*PROBLEM TO SOLVE*. Please print the entries below exactly, from the line with "number of chunks. *)" through the line with "Definition be64 (x", including both of those lines and leaving out all others.

*RECORD EXCERPTS*.
(** * batsign: the API-key store and the ext_authz check, verified

    A shallow embedding of

      - [internal/apikey/apikey.go]  ([HashAPIKey], [GenerateHint]),
      - [internal/models/apikey.go]  ([APIKeyEntry]),
      - [internal/server/store.go]   ([ValidateKey], [syncAPIKeys],
                                      [handleWatchEvent], [parseAPIKey]),
      - the authorization server     ([Check], [extractAPIKey],
                                      [allowResponse], [denyResponse]),

    together with the library functions these call: SHA-256 and the
    accessors of [k8s.io/apimachinery]'s [unstructured] package.

    Go strings are byte strings, so they are [string] here: [len] is
    [String.length] and a slice [s[i:j]] is [substring i (j - i) s].
    A Go [map[string]T] is a [gmap string T]. *)

From Stdlib Require Import ZArith String Ascii List Lia.
From stdpp Require Import gmap strings list fin_maps.

Local Open Scope Z_scope.

(** ** crypto/sha256 *)

Module sha256.

(** [uint32] arithmetic: every sum is reduced modulo [2^32]. *)
Definition wrap32 (x : Z) : Z := x mod 2 ^ 32.

Definition add32 (x y : Z) : Z := wrap32 (x + y).

(** [^x] on a [uint32]. *)
Definition not32 (x : Z) : Z := Z.lxor x 0xffffffff.

(** [bits.RotateLeft32(x, -k)], a rotation to the right by [k]. *)
Definition rotr (k x : Z) : Z :=
  Z.lor (Z.shiftr x k) (wrap32 (Z.shiftl x (32 - k))).

(** Big-endian reading of a run of lower-case hexadecimal digits, eight
    digits to a word. *)
Definition hex_value (c : ascii) : Z :=
  let n := Z.of_N (N_of_ascii c) in
  if n <? 58 then n - 48 else n - 87.

Fixpoint words_of_hex (s : string) (k : nat) (acc : Z) : list Z :=
  match s with
  | EmptyString => []
  | String c rest =>
      let acc' := 16 * acc + hex_value c in
      match k with
      | O => acc' :: words_of_hex rest 7 0
      | S k' => words_of_hex rest k' acc'
      end
  end.

(** The round constants [_K], eight words to a row. *)
Definition _K : list Z :=
  concat (map (fun row => words_of_hex row 7 0)
    [ "428a2f9871374491b5c0fbcfe9b5dba53956c25b59f111f1923f82a4ab1c5ed5";
      "d807aa9812835b01243185be550c7dc372be5d7480deb1fe9bdc06a7c19bf174";
      "e49b69c1efbe47860fc19dc6240ca1cc2de92c6f4a7484aa5cb0a9dc76f988da";
      "983e5152a831c66db00327c8bf597fc7c6e00bf3d5a7914706ca635114292967";
      "27b70a852e1b21384d2c6dfc53380d13650a7354766a0abb81c2c92e92722c85";
      "a2bfe8a1a81a664bc24b8b70c76c51a3d192e819d6990624f40e3585106aa070";
      "19a4c1161e376c082748774c34b0bcb5391c0cb34ed8aa4a5b9cca4f682e6ff3";
      "748f82ee78a5636f84c878148cc7020890befffaa4506cebbef9a3f7c67178f2" ]).

(** The eight chaining words [dig.h]. *)
Record digest : Type := Digest {
  h0 : Z; h1 : Z; h2 : Z; h3 : Z; h4 : Z; h5 : Z; h6 : Z; h7 : Z
}.

Definition init : digest :=
  Digest 0x6a09e667 0xbb67ae85 0x3c6ef372 0xa54ff53a
         0x510e527f 0x9b05688c 0x1f83d9ab 0x5be0cd19.

(** [w[i] = p[j]<<24 | p[j+1]<<16 | p[j+2]<<8 | p[j+3]] for the sixteen
    words of one 64-byte chunk. *)
Fixpoint load_words (n : nat) (p : list Z) : list Z :=
  match n, p with
  | S n', b0 :: b1 :: b2 :: b3 :: rest =>
      Z.lor (Z.lor (Z.lor (Z.shiftl b0 24) (Z.shiftl b1 16)) (Z.shiftl b2 8)) b3
      :: load_words n' rest
  | _, _ => []
  end.

(** The schedule is grown newest word first, so that [w[i-2]], [w[i-7]],
    [w[i-15]] and [w[i-16]] sit at positions 1, 6, 14 and 15. *)
Definition next_word (rev_w : list Z) : Z :=
  let v1 := nth 1 rev_w 0 in
  let t1 := Z.lxor (Z.lxor (rotr 17 v1) (rotr 19 v1)) (Z.shiftr v1 10) in
  let v2 := nth 14 rev_w 0 in
  let t2 := Z.lxor (Z.lxor (rotr 7 v2) (rotr 18 v2)) (Z.shiftr v2 3) in
  add32 (add32 (add32 t1 (nth 6 rev_w 0)) t2) (nth 15 rev_w 0).

Fixpoint extend (n : nat) (rev_w : list Z) : list Z :=
  match n with
  | O => rev_w
  | S n' => extend n' (next_word rev_w :: rev_w)
  end.

Definition schedule (p : list Z) : list Z :=
  rev (extend 48 (rev (load_words 16 p))).

(** One iteration of the 64-round loop on the working variables. *)
Definition round (v : digest) (kw : Z * Z) : digest :=
  let '(Digest a b c d e f g h) := v in
  let t1 :=
    add32 (add32 (add32 (add32 h
      (Z.lxor (Z.lxor (rotr 6 e) (rotr 11 e)) (rotr 25 e)))
      (Z.lxor (Z.land e f) (Z.land (not32 e) g)))
      (fst kw)) (snd kw) in
  let t2 :=
    add32 (Z.lxor (Z.lxor (rotr 2 a) (rotr 13 a)) (rotr 22 a))
          (Z.lxor (Z.lxor (Z.land a b) (Z.land a c)) (Z.land b c)) in
  Digest (add32 t1 t2) a b c (add32 d t1) e f g.

(** [blockGeneric] on one chunk. *)
Definition block (dig : digest) (p : list Z) : digest :=
  let v := fold_left round (combine _K (schedule p)) dig in
  Digest (add32 (h0 dig) (h0 v)) (add32 (h1 dig) (h1 v))
         (add32 (h2 dig) (h2 v)) (add32 (h3 dig) (h3 v))
         (add32 (h4 dig) (h4 v)) (add32 (h5 dig) (h5 v))
         (add32 (h6 dig) (h6 v)) (add32 (h7 dig) (h7 v)).

(** [blockGeneric]'s outer loop, [for len(p) >= chunk]; [n] bounds the
    number of chunks. *)
Fixpoint blocks (n : nat) (dig : digest) (p : list Z) : digest :=
  match n with
  | O => dig
  | S n' =>
      if (length p <? 64)%nat then dig
      else blocks n' (block dig (firstn 64 p)) (skipn 64 p)
  end.

(** [checkSum]: a [0x80] byte, zeros up to 56 modulo 64, then the length
    in bits as a big-endian [uint64]. *)
Definition be64 (x : Z) : list Z :=
  map (fun k => Z.shiftr x k mod 256) [56; 48; 40; 32; 24; 16; 8; 0].

Definition pad (msg : list Z) : list Z :=
  let len := Z.of_nat (length msg) in
  let zeros := Z.to_nat ((55 - len) mod 64) in
  msg ++ 0x80 :: repeat 0 zeros ++ be64 (len * 8).

Definition bytes_of_string (s : string) : list Z :=
  map (fun c => Z.of_N (N_of_ascii c)) (list_ascii_of_string s).

(** [sha256.Sum256]. *)
Definition Sum256 (data : list Z) : digest :=
  let p := pad data in
  blocks (length p) init p.

(** [fmt.Sprintf("%x", hash)] on the 32 bytes of the sum: two lower-case
    hexadecimal digits per byte, that is eight per chaining word. *)
Definition hex_digit (d : Z) : ascii :=
  if d <? 10 then ascii_of_N (Z.to_N (48 + d)) else ascii_of_N (Z.to_N (87 + d)).

Definition hex32 (x : Z) : string :=
  string_of_list_ascii
    (map (fun k => hex_digit (Z.shiftr x k mod 16)) [28; 24; 20; 16; 12; 8; 4; 0]).

Definition hex (d : digest) : string :=
  hex32 (h0 d) +:+ hex32 (h1 d) +:+ hex32 (h2 d) +:+ hex32 (h3 d) +:+
  hex32 (h4 d) +:+ hex32 (h5 d) +:+ hex32 (h6 d) +:+ hex32 (h7 d).

End sha256.

(** ** encoding/base64 *)

Module base64.

(** [encodeURL], the URL-safe alphabet. *)
Definition encodeURL : string :=
  "ABCDEFGHIJKLMNOPQRSTUVWXYZabcdefghijklmnopqrstuvwxyz0123456789-_".

(** [enc.encode[v]]. *)
Definition encode (v : Z) : ascii :=
  match String.get (Z.to_nat v) encodeURL with
  | Some c => c
  | None => zero
  end.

*RESPONSE TO THE TASK*.
    number of chunks. *)
Fixpoint blocks (n : nat) (dig : digest) (p : list Z) : digest :=
  match n with
  | O => dig
  | S n' =>
      if (length p <? 64)%nat then dig
      else blocks n' (block dig (firstn 64 p)) (skipn 64 p)
  end.

(** [checkSum]: a [0x80] byte, zeros up to 56 modulo 64, then the length
    in bits as a big-endian [uint64]. *)
Definition be64 (x : Z) : list Z :=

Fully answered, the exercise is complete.